The crowded long trade
When more than seven in ten traders are betting the same direction, the trade is considered crowded. A sudden move the other way can trigger a cascade of liquidations. That risk is especially acute now because the selling hasn't let up: despite the majority being long, sellers are consistently outnumbering buyers in the order book.
The pattern isn't new for Dogecoin, which has seen sharp reversals in the past when sentiment became one-sided. But the current data suggests the imbalance is extreme even by crypto standards.

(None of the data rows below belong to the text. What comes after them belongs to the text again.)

(* ===== verification/LlmReconcile.v ===== *)
(** * What a pass over stale requests does

    [PendingReconciler::reconcile_once] of the LLM worker ([LlmJobs.reconcile_once]): requests that
    have waited for content for too long are removed when their key is classified by now, and put
    on the streams again otherwise, the oldest first. *)

From S2P Require Import Prelude RustStr RustNum Types Http Json Db LlmAnswer LlmConfig LlmProvider LlmWorker LlmJobs LlmLifecycle.

Local Open Scope Z_scope.

Section Reconcile.
  Context `{T : JsonText} `{X : Externals} `{P : UrlPrinter}.
  Context (classification_stream page_fetch_stream : string) (cfg : PendingReconcileRuntime).

(** A request that has waited for too long, at the time of [w]. *)
Definition stale (w : LlmWorld) (r : PendingRequest) : Prop :=
  pq_status r = "waiting_content" /\ pq_updated_at r <= lw_now w - as_i32 (pr_stale_minutes cfg) * 60000.

(** The keys of a pass, with the requests as they were. *)
Definition taken (w : LlmWorld) : list (string * PendingRequest) :=
  take (Z.to_nat (as_i64 (pr_batch cfg)))
    (sort_by_key (fun kr => pq_updated_at kr.2)
       (List.filter (fun kr =>
          bool_decide (pq_status kr.2 = "waiting_content") &&
          bool_decide (pq_updated_at kr.2 <= lw_now w - as_i32 (pr_stale_minutes cfg) * 60000))
        (map_to_list (lw_requests w)))).

Lemma stale_rows_taken w : stale_rows cfg w = (fun kr => (kr.1, pq_base_url kr.2)) <$> taken w.
Proof. done. Qed.

Lemma elem_of_stale w k r :
  (k, r) ∈ List.filter (fun kr => bool_decide (pq_status kr.2 = "waiting_content") &&
      bool_decide (pq_updated_at kr.2 <= lw_now w - as_i32 (pr_stale_minutes cfg) * 60000)) (map_to_list (lw_requests w)) <->
  lw_requests w !! k = Some r /\ stale w r.
Proof.
  rewrite list_elem_of_In, filter_In, <- list_elem_of_In, elem_of_map_to_list, andb_true_iff, !bool_decide_eq_true. done.
Qed.

Lemma elem_of_taken w k r : (k, r) ∈ taken w -> lw_requests w !! k = Some r /\ stale w r.
Proof.
  intros H. apply elem_of_stale. rewrite <- (sort_by_key_perm (fun kr => pq_updated_at kr.2)).
  unfold taken in H. by eapply elem_of_take in H as (i & H & _); eapply list_elem_of_lookup_2.
Qed.

Lemma taken_keys w : NoDup (taken w).*1.
Proof.
  unfold taken. eapply sublist_NoDup; [|apply fmap_sublist, sublist_take].
  rewrite sort_by_key_perm. apply (sublist_NoDup _ (map_to_list (lw_requests w)).*1); [apply NoDup_fst_map_to_list|].
  apply fmap_sublist, filter_sublist.
Qed.

(** What becomes of a request [r] taken for [key] between [w] and [w']. *)
Definition reconciled (w w' : LlmWorld) (key : string) (r : PendingRequest) : Prop :=
  match lw_classifications w !! key with
  | Some _ => lw_requests w' !! key = None
  | None =>
      exists r', lw_requests w' !! key = Some r' /\ pq_status r' = pq_status r /\
        pq_requested_at r' = pq_requested_at r /\ lw_now w < pq_updated_at r' /\
        match parse_normalized_key_parts key with
        | None => pq_last_error r' = Some "invalid normalized key" /\ pq_base_url r' = pq_base_url r
        | Some _ =>
            pq_last_error r' = None /\
            exists job fetch, cj_normalized_key job = key /\ cj_requeue_attempt job = 0 /\
              cj_requires_content job = true /\ pq_base_url r' = cj_base_url job /\ pfj_normalized_key fetch = key /\
              XAdd classification_stream (job_text job) ∈ lw_trace w' /\ job_from_str (job_text job) = Ok job /\
              XAdd page_fetch_stream (json_print (page_fetch_to_json fetch)) ∈ lw_trace w'
        end
  end.

(** What every row leaves alone. *)
Definition frame (keys : list string) (w w' : LlmWorld) : Prop :=
  lw_faults w' = [] /\ lw_classifications w' = lw_classifications w /\ lw_now w < lw_now w' /\
  (exists es, lw_trace w' = lw_trace w ++ es) /\
  forall k, k ∉ keys -> lw_requests w' !! k = lw_requests w !! k.

Lemma reconcile_jobs_ok key level value base id job fetch b :
  reconcile_jobs key level value base id = (job, fetch, b) ->
  cj_normalized_key job = key /\ cj_requeue_attempt job = 0 /\ cj_requires_content job = true /\
  cj_base_url job = Some b /\ pfj_normalized_key fetch = key /\ job_ok job.
Proof.
  unfold reconcile_jobs. destruct (derive_urls value base) as [[hostname full] b']. intros [= <- <- <-]. cbn.
  split_and!; [done..|]. split; cbn; [|done]. unfold is_u64, u64_max. lia.
Qed.

Lemma reconcile_row_calm key r w :
  lw_faults w = [] -> lw_requests w !! key = Some r ->
  exists w', reconcile_row classification_stream page_fetch_stream (key, pq_base_url r) w = (Ok tt, w') /\
    frame [key] w w' /\ reconciled w w' key r.
Proof.
  intros Hf Hr. unfold reconcile_row, query, exec. unfold mbind at 1, w_bind at 1. rewrite io_calm by done. cbn [fst snd].
  set (w1 := set_clock _ _ _ _ w). unfold reconciled. change (lw_classifications w1) with (lw_classifications w).
  destruct (lw_classifications w !! key) as [row|];
    [rewrite bool_decide_eq_true_2 by done|rewrite bool_decide_eq_false_2 by (by intros [])].
  { rewrite io_calm by done. eexists. split; [done|]. split; [|apply lookup_delete_eq].
    split_and!; cbn; [done|done|lia|by exists []; rewrite app_nil_r|]. intros k Hk. rewrite lookup_delete_ne by set_solver. done. }
  destruct (parse_normalized_key_parts key) as [[level value]|].
  - unfold mbind, w_bind, fresh_uuid. destruct (reconcile_jobs _ _ _ _ _) as [[job fetch] b] eqn:Ejob.
    apply reconcile_jobs_ok in Ejob as (Hk & Ha & Hc & Hb & Hp & Hok).
    unfold redis_effect. do 3 (rewrite io_calm by done; cbn [fst snd]). eexists. split; [done|]. split.
    { split_and!; cbn; [done|done|lia| |].
      - eexists. by rewrite <- (assoc_L (++)).
      - intros k Hk'. by rewrite lookup_alter_ne by set_solver. }
    cbn. rewrite lookup_alter_eq, Hr. cbn. eexists. split; [done|]. cbn. split_and!; [done|done|lia|done|].
    exists job, fetch. split_and!; [done..|set_solver|by apply job_text_round_trip|set_solver].
  - rewrite io_calm by done. eexists. split; [done|]. split.
    { split_and!; cbn; [done|done|lia|by exists []; rewrite app_nil_r|]. intros k Hk. by rewrite lookup_alter_ne by set_solver. }
    cbn. rewrite lookup_alter_eq, Hr. cbn. eexists. split; [done|]. cbn. split_and!; [done|done|lia|done|done].
Qed.

Lemma frame_trans k1 k2 w1 w2 w3 : frame k1 w1 w2 -> frame k2 w2 w3 -> frame (k1 ++ k2) w1 w3.
Proof.
  intros (_ & Hc1 & Hn1 & (e1 & He1) & Hk1) (Hf2 & Hc2 & Hn2 & (e2 & He2) & Hk2). split_and!; [done|congruence|lia| |].
  - exists (e1 ++ e2). by rewrite He2, He1, (assoc_L (++)).
  - intros k Hk. rewrite Hk2, Hk1 by set_solver. done.
Qed.

Lemma reconciled_before keys w1 w2 w3 key r :
  frame keys w1 w2 -> reconciled w2 w3 key r -> reconciled w1 w3 key r.
Proof.
  intros (_ & Hc & Hn & _). unfold reconciled. rewrite Hc. destruct (lw_classifications w1 !! key); [done|].
  intros (r' & H1 & H2 & H3 & H4 & H5). exists r'. split_and!; [done..|lia|done].
Qed.
Lemma reconciled_after keys w1 w2 w3 key r :
  frame keys w2 w3 -> key ∉ keys -> reconciled w1 w2 key r -> reconciled w1 w3 key r.
Proof.
  intros (_ & _ & _ & (es & Hes) & Hk) Hkey. unfold reconciled. destruct (lw_classifications w1 !! key); [by rewrite Hk|].
  intros (r' & H1 & H2 & H3 & H4 & H5). exists r'. rewrite Hk by done. split_and!; [done..|].
  destruct (parse_normalized_key_parts key); [|done]. destruct H5 as (? & job & fetch & ? & ? & ? & ? & ? & H6 & ? & H7).
  split; [done|]. exists job, fetch. rewrite Hes. split_and!; [done..|by apply elem_of_app; left|done|by apply elem_of_app; left].
Qed.

Lemma reconcile_rows_calm rows : forall w,
  lw_faults w = [] -> NoDup rows.*1 -> (forall k r, (k, r) ∈ rows -> lw_requests w !! k = Some r) -> rows <> [] ->
  exists w', reconcile_rows classification_stream page_fetch_stream ((fun kr => (kr.1, pq_base_url kr.2)) <$> rows) w = (Ok tt, w') /\
    frame rows.*1 w w' /\ forall k r, (k, r) ∈ rows -> reconciled w w' k r.
Proof.
  induction rows as [|[k0 r0] rows IH]; intros w Hf Hnd Hrows Hne; [done|]. apply NoDup_cons in Hnd as [Hk0 Hnd].
  cbn [fmap list_fmap reconcile_rows fst snd]. unfold mbind, w_bind.
  destruct (reconcile_row_calm k0 r0 w Hf (Hrows _ _ ltac:(by left))) as (w1 & -> & Hfr & Hrec).
  destruct (decide (rows = [])) as [->|Hne'].
  { exists w1. split_and!; [done..|]. intros k r [[= -> ->]|?%elem_of_nil]%elem_of_cons; done. }
  destruct (IH w1) as (w2 & Hrun & Hfr2 & Hrec2); [apply Hfr|done| |done|].
  { intros k r Hkr. rewrite (proj2 (proj2 (proj2 (proj2 Hfr)))); [apply Hrows; by right|].
    intros ->%list_elem_of_singleton. apply Hk0. apply list_elem_of_fmap. by exists (k0, r). }
  exists w2. split; [exact Hrun|]. split; [exact (frame_trans [k0] _ _ _ _ Hfr Hfr2)|].
  intros k r [[= -> ->]|Hkr]%elem_of_cons; [by eapply reconciled_after|]. by eapply reconciled_before; [|apply Hrec2].
Qed.

(** A pass over the stale requests, when nothing fails, takes the oldest of those that have
    waited for content for too long, up to the batch: a request whose key is classified by now is
    removed; one with a proper key is put on both streams, as a job that reads back with its
    attempts at zero, and one with an improper key is marked; all of these are stamped with the
    current time, so that the next pass takes others.  Every other request is left alone. *)
Theorem reconcile_pass w :
  lw_faults w = [] ->
  let w0 := set_clock (lw_now w + 1) [] (lw_sent w) (lw_trace w) w in
  exists w', reconcile_once classification_stream page_fetch_stream cfg w = (Ok tt, w') /\
    lw_classifications w' = lw_classifications w /\
    (forall k r, (k, r) ∈ taken w0 -> lw_requests w !! k = Some r /\ stale w0 r /\ reconciled w0 w' k r) /\
    (forall k, k ∉ (taken w0).*1 -> lw_requests w' !! k = lw_requests w !! k) /\
    forall k r, lw_requests w !! k = Some r -> stale w0 r ->
      (k, r) ∈ taken w0 \/
      length (taken w0) = Z.to_nat (as_i64 (pr_batch cfg)) /\
      forall k' r', (k', r') ∈ taken w0 -> pq_updated_at r' <= pq_updated_at r.
Proof.
  intros Hf w0.
  assert (forall k r, lw_requests w !! k = Some r -> stale w0 r -> (k, r) ∈ taken w0 \/
      length (taken w0) = Z.to_nat (as_i64 (pr_batch cfg)) /\
      forall k' r', (k', r') ∈ taken w0 -> pq_updated_at r' <= pq_updated_at r) as Hfair.
  { intros k r Hr Hs. destruct (take_sorted (fun kr : string * PendingRequest => pq_updated_at kr.2)
      (Z.to_nat (as_i64 (pr_batch cfg))) _ (k, r) (proj2 (elem_of_stale w0 k r) (conj Hr Hs))) as [H|[H1 H2]]; [by left|].
    right. split; [done|]. intros k' r' H. exact (H2 (k', r') H). }
  unfold reconcile_once, query. unfold mbind at 1, w_bind at 1. rewrite io_calm by done. fold w0. rewrite stale_rows_taken.
  pose proof (taken_keys w0) as Hnd. pose proof (elem_of_taken w0) as Htaken.
  destruct (taken w0) as [|x rows]; cbn [fmap list_fmap].
  { exists w0. split_and!; [done..| |done|done]. by intros k r ?%elem_of_nil. }
  unfold exec, mbind, w_bind. rewrite io_calm by done. set (w1 := id _).
  destruct (reconcile_rows_calm (x :: rows) w1) as (w' & Hrun & Hfr & Hrec); [done|done| |done|].
  { intros k r Hkr. by apply Htaken. }
  exists w'. split; [exact Hrun|]. pose proof Hfr as (_ & Hc & _ & _ & Hk). split_and!; [done| |done|done].
  intros k r Hkr. destruct (Htaken k r Hkr). split_and!; [done..|].
  eapply (reconciled_before []); [|by apply Hrec]. split_and!; [done|done|cbn; lia|by exists []; cbn; rewrite app_nil_r|done].
Qed.

End Reconcile.

Module ReconcileDemo.
#[local] Existing Instance JsonDemo.text.

Definition urls : UrlPrinter := {| Url_print s := s; Url_print_root s := s |}.
Definition cfg : PendingReconcileRuntime :=
  {| pr_enabled := true; pr_interval_secs := 60; pr_stale_minutes := 10; pr_batch := 1 |}.
Definition waiting (at_ : Z) : PendingRequest :=
  {| pq_status := "waiting_content"; pq_base_url := None; pq_last_error := None; pq_requested_at := at_; pq_updated_at := at_ |}.
Definition world : LlmWorld :=
  set_clock 1000000 [] 0 [] (set_requests {[ "domain:a.com" := waiting 5; "domain:b.com" := waiting 7 ]} LlmDemo.world).

Lemma reconcile_pass_witness :
  exists w', reconcile_once (X := Demo.libs) (P := urls) "jobs" "pages" cfg world = (Ok tt, w') /\
    lw_requests w' !! "domain:b.com" = Some (waiting 7).
Proof.
  destruct (reconcile_pass (X := Demo.libs) (P := urls) "jobs" "pages" cfg world eq_refl) as (w' & Hrun & _ & _ & Hrest & _).
  exists w'. split; [exact Hrun|]. rewrite Hrest; [vm_compute; reflexivity|]. apply (bool_decide_unpack _). vm_compute. exact I.
Defined.

End ReconcileDemo.
(* ===== verification/PageFetch.v ===== *)
(** * The page fetcher

    [workers/page-fetcher/src/main.rs]: fetching pages through the crawl service for the LLM worker,
    and keeping the results as versions of a key in [page_contents].

    The tables are [page_contents] and the Redis markers; name resolution, the crawl service and
    SHA-256 are parameters.  Claiming entries of dead consumers and the metrics are left out. *)

From S2P Require Import Prelude RustStr RustNum Types Json ConfigCore Db Io LlmConfig LlmProvider LlmWorker LlmJobs.

Local Open Scope Z_scope.

(** ** Configuration *)

Record FetcherConfig := {
  fc_queue_name : string;
  fc_stream : string;
  fc_redis_url : string;
  fc_crawl_service_url : string;
  fc_database_url : string;
  fc_max_excerpt_chars : Z;
  fc_max_html_context_chars : Z;
  fc_max_html_bytes : Z;
  fc_ttl_seconds : Z;
  fc_page_content_max_versions_per_key : Z;
  fc_idempotency_ttl_seconds : Z;
  fc_terminal_retry_cooldown_seconds : Z;
  fc_blocked_retry_cooldown_seconds : Z;
  fc_unsupported_retry_cooldown_seconds : Z;
  fc_unsupported_host_allowlist : list string
}.

Section Configuration.
  Context (env : Env) `{X : Externals}.

Definition fetcher_validate_config (cfg : FetcherConfig) : result string unit :=
  let v := new_validator "page-fetcher" in
  let v := require_non_empty "queue_name" (Some (fc_queue_name cfg)) "set queue_name in config/page-fetcher.json" v in
  let v := require_non_empty "redis_url" (Some (fc_redis_url cfg)) "set redis_url in config/page-fetcher.json" v in
  let v := require_non_empty "crawl_service_url" (Some (fc_crawl_service_url cfg))
    "set crawl_service_url in config/page-fetcher.json" v in
  let v := require_non_empty "database_url" (Some (fc_database_url cfg)) "set database_url in config/page-fetcher.json" v in
  let v := require_auth_url env "page-fetcher.redis_url" (Some (fc_redis_url cfg)) false true 16
    "set redis_url in config/page-fetcher.json with password-authenticated Redis credentials" v in
  let v := require_auth_url env "page-fetcher.database_url" (Some (fc_database_url cfg)) true true 12
    "set database_url in config/page-fetcher.json with non-default DB credentials" v in
  _ ← finish v;
  if decide (fc_page_content_max_versions_per_key cfg < 1) then Err "page_content_max_versions_per_key must be >= 1"
  else Ok tt.

Definition fetcher_apply_env_overrides (cfg : FetcherConfig) : FetcherConfig :=
  let override key old := match env !! key with
    | Some v => if is_empty (trim v) then old else trim v
    | None => old end in
  {| fc_queue_name := fc_queue_name cfg; fc_stream := fc_stream cfg;
     fc_redis_url := override "OD_PAGE_FETCH_REDIS_URL" (fc_redis_url cfg);
     fc_crawl_service_url := fc_crawl_service_url cfg;
     fc_database_url := override "OD_ADMIN_DATABASE_URL" (fc_database_url cfg);
     fc_max_excerpt_chars := fc_max_excerpt_chars cfg; fc_max_html_context_chars := fc_max_html_context_chars cfg;
     fc_max_html_bytes := fc_max_html_bytes cfg; fc_ttl_seconds := fc_ttl_seconds cfg;
     fc_page_content_max_versions_per_key := fc_page_content_max_versions_per_key cfg;
     fc_idempotency_ttl_seconds := fc_idempotency_ttl_seconds cfg;
     fc_terminal_retry_cooldown_seconds := fc_terminal_retry_cooldown_seconds cfg;
     fc_blocked_retry_cooldown_seconds := fc_blocked_retry_cooldown_seconds cfg;
     fc_unsupported_retry_cooldown_seconds := fc_unsupported_retry_cooldown_seconds cfg;
     fc_unsupported_host_allowlist := fc_unsupported_host_allowlist cfg |}.

End Configuration.

(** ** Outcomes of a crawl *)

Record CrawlApiResponse := {
  ca_status : string;
  ca_markdown_text : string;
  ca_cleaned_text : string;
  ca_content_type : string;
  ca_title : option string
}.
Record FetchFailure := { ff_fetch_status : string; ff_fetch_reason : string; ff_detail : string }.
Record CrawlAttempt := { at_url : string; at_outcome : string; at_reason : string }.

Definition attempt_to_json (a : CrawlAttempt) : Json :=
  JObj [("url", JStr (at_url a)); ("outcome", JStr (at_outcome a)); ("reason", JStr (at_reason a))].

Definition de_any (v : Json) : result string Json := Ok v.

(** [CrawlApiResponse], whose [language] and [metadata] are read and not used. *)
Definition crawl_from_json (v : Json) : result string CrawlApiResponse :=
  fields ← struct_fields ["status"; "markdown_text"; "cleaned_text"; "content_type"; "language"; "title"; "metadata"] v;
  status ← required "status" de_string fields;
  markdown_text ← required "markdown_text" de_string fields;
  cleaned_text ← required "cleaned_text" de_string fields;
  content_type ← required "content_type" de_string fields;
  _ ← optional "language" de_string fields;
  title ← optional "title" de_string fields;
  _ ← optional "metadata" de_any fields;
  Ok {| ca_status := status; ca_markdown_text := markdown_text; ca_cleaned_text := cleaned_text;
        ca_content_type := content_type; ca_title := title |}.
Lemma squid_client line ip peer :
  split_whitespace line !! 2%nat = Some ip -> parse_ip ip = Some peer ->
  exists pre post fwd xff, squid line = pre ++ (["client"; "ip"], JStr (ip_to_string (client_address trust cidrs peer fwd xff).1)) :: post /\
    forall a, a ∈ pre -> head a.1 <> Some "client".
Proof.
  intros Hip Hp. unfold squid_fields. rewrite Hip. cbn [opt_fields]. unfold source_fields. rewrite Hp.
  destruct (extract_forwarding_headers_from_log_line line) as [fwd xff]. destruct (client_address trust cidrs peer fwd xff) as [c src] eqn:Ec.
  exists ((["source"; "ip"], JStr ip) ::
    match fwd with Some forwarded => [(["od"; "forwarded_raw"], JStr forwarded)] | None => [] end ++
    match xff with Some x => if is_empty x then [] else [(["od"; "forwarded_for_raw"], JStr x)] | None => [] end).
  eexists. exists fwd, xff. rewrite Ec. split.
  - cbn [app fst]. rewrite <- !app_assoc. cbn [app]. reflexivity.
  - intros a [->|Ha]%elem_of_cons; [done|]. apply elem_of_app in Ha as [Ha|Ha].
    + destruct fwd; [|by apply elem_of_nil in Ha]. by apply list_elem_of_singleton in Ha as ->.
    + destruct xff as [x|]; [|by apply elem_of_nil in Ha]. destruct (is_empty x); [by apply elem_of_nil in Ha|]. by apply list_elem_of_singleton in Ha as ->.
Qed.

(** C31: The address of the client is not taken from strangers.  An event with a log line whose peer is
    an address, and without a client of its own, is indexed with a client address that reads back; it
    is that of the peer, whatever headers the line quotes, unless proxies are trusted and the peer is
    in one of the configured networks: of the same kind, with the same first bits. *)
Theorem client_address_trusted raws now (m : Fields) line ip peer :
  try_map parse_cidr raws = Ok cidrs -> obj_get "message" m = Some (JStr line) -> split_whitespace (trim line) !! 2%nat = Some ip ->
  parse_ip ip = Some peer -> obj_get "client" m = None ->
  exists c, pointer ["client"; "ip"] (normalize now (JObj m)).2 = Some (JStr (ip_to_string c)) /\
    parse_ip (ip_to_string c) = Some c /\
    (c = peer \/ (trust = true /\ exists cidr, cidr ∈ cidrs /\ same_network peer (ci_network cidr) (ci_prefix_len cidr))).
Proof.
  intros Hcidrs Hm Hip Hpeer Hc. pose proof (parse_ip_range _ _ Hpeer) as Hr.
  destruct (squid_client _ _ _ Hip Hpeer) as (pre & post & fwd & xff & Hsq & Hpre).
  destruct (client_address trust cidrs peer fwd xff) as [c src] eqn:Ec. destruct (client_address_cases _ _ _ _ _ Ec Hr) as [Hcr Hcase]. cbn [fst] in Hsq.
  exists c. split_and!; [|by apply ip_text_round_trip|].
  - rewrite normalize_fields. unfold stamped. rewrite enrich_line. assert (line_of m = trim line) as -> by (unfold line_of; by rewrite Hm).
    assert (is_empty (trim line) = false) as -> by (destruct (trim line); [by vm_compute in Hip|done]).
    assert (pointer ["client"; "ip"] (JObj (ensure_all (squid (trim line)) m)) = Some (JStr (ip_to_string c))) as Hs by (rewrite Hsq; by apply said_first).
    destruct (_ ≫= as_str); repeat (eapply keeps_str; [apply keeps_or_insert|]); exact Hs.
  - destruct Hcase as [->|[Ht Hp]]; [by left|right]. split; [done|]. unfold is_trusted_proxy in Hp. apply any_true in Hp as (cidr & Hin & Hp). exists cidr. split; [done|].
    assert (exists raw, parse_cidr raw = Ok cidr) as [raw Hraw].
    { apply try_map_Ok in Hcidrs. destruct (proj1 (list_elem_of_lookup _ _) Hin) as [i Hi]. destruct (Forall2_lookup_r _ _ _ _ _ Hcidrs Hi) as (raw & _ & Hraw). by exists raw. }
    destruct (parse_cidr_range _ _ Hraw) as [Hn Hl]. by apply ip_in_cidr_spec.
Qed.
(* ===== verification/PolicyStore.v ===== *)
(** * The policy store

    [services/policy-engine/src/store.rs] with the request of [models.rs]: the ordered rules, the
    match of a request against a rule's conditions, and the storage of policies in the database.
    The store reads the taxonomy through the interface [CategoryResolver]; the instance for a
    validated taxonomy discharges it. *)

From S2P Require Import Prelude RustStr Types Taxonomy CanonicalTaxonomy Db.

(** ** What the store needs of the taxonomy *)

Class CategoryResolver (T : Type) := {
  (** [validate_category(c)]: [.category.id] and [.fallback_reason] *)
  resolve_category_id : T -> string -> string * option FallbackReason;
  (** [validate_labels(c, s)]: [.category.id] and [.fallback_reason] *)
  resolve_labels_id : T -> string -> option string -> string * option FallbackReason
}.

Class CategoryResolverLaws (T : Type) `{CategoryResolver T} := {
  category_fallback t c reason :
    (resolve_category_id t c).2 = Some reason ->
    (resolve_category_id t c).1 = UNKNOWN_CATEGORY_ID /\
    (reason = MissingCategory \/ reason = UnknownCategory);
  category_id_stable t c :
    (resolve_category_id t c).2 = None ->
    resolve_category_id t (resolve_category_id t c).1 = ((resolve_category_id t c).1, None);
  labels_fallback t c s reason :
    (resolve_labels_id t c s).2 = Some reason -> (resolve_labels_id t c s).1 = UNKNOWN_CATEGORY_ID
}.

Why the selling pressure matters
Taker sell volume running at 1.5 times buy volume means that aggressive sell orders — the kind that eat into existing bids — dominate the market. If that pace holds, it could push Dogecoin toward a key technical level around $0.082, a price that traders are watching closely. A daily close below that mark would break a support zone that has held for weeks.
Analysts point out that the combination of a crowded long trade and persistent sell pressure is a classic recipe for a sharp downturn. The 'cracking floor' comparison is meant to capture the tension: a floor that looks solid but is already developing stress fractures.
What happens if $0.082 breaks
A daily close below $0.082 would likely trigger stop-loss orders from the many long positions stacked above that price. That could accelerate the sell-off, as automated liquidations add to the selling pressure. The next support level below that isn't clearly defined in the data, making the $0.082 threshold even more critical.
For now, Dogecoin is still above that line, but the clock is ticking. If the sell volume doesn't let up soon, the market may get its answer before the week is out.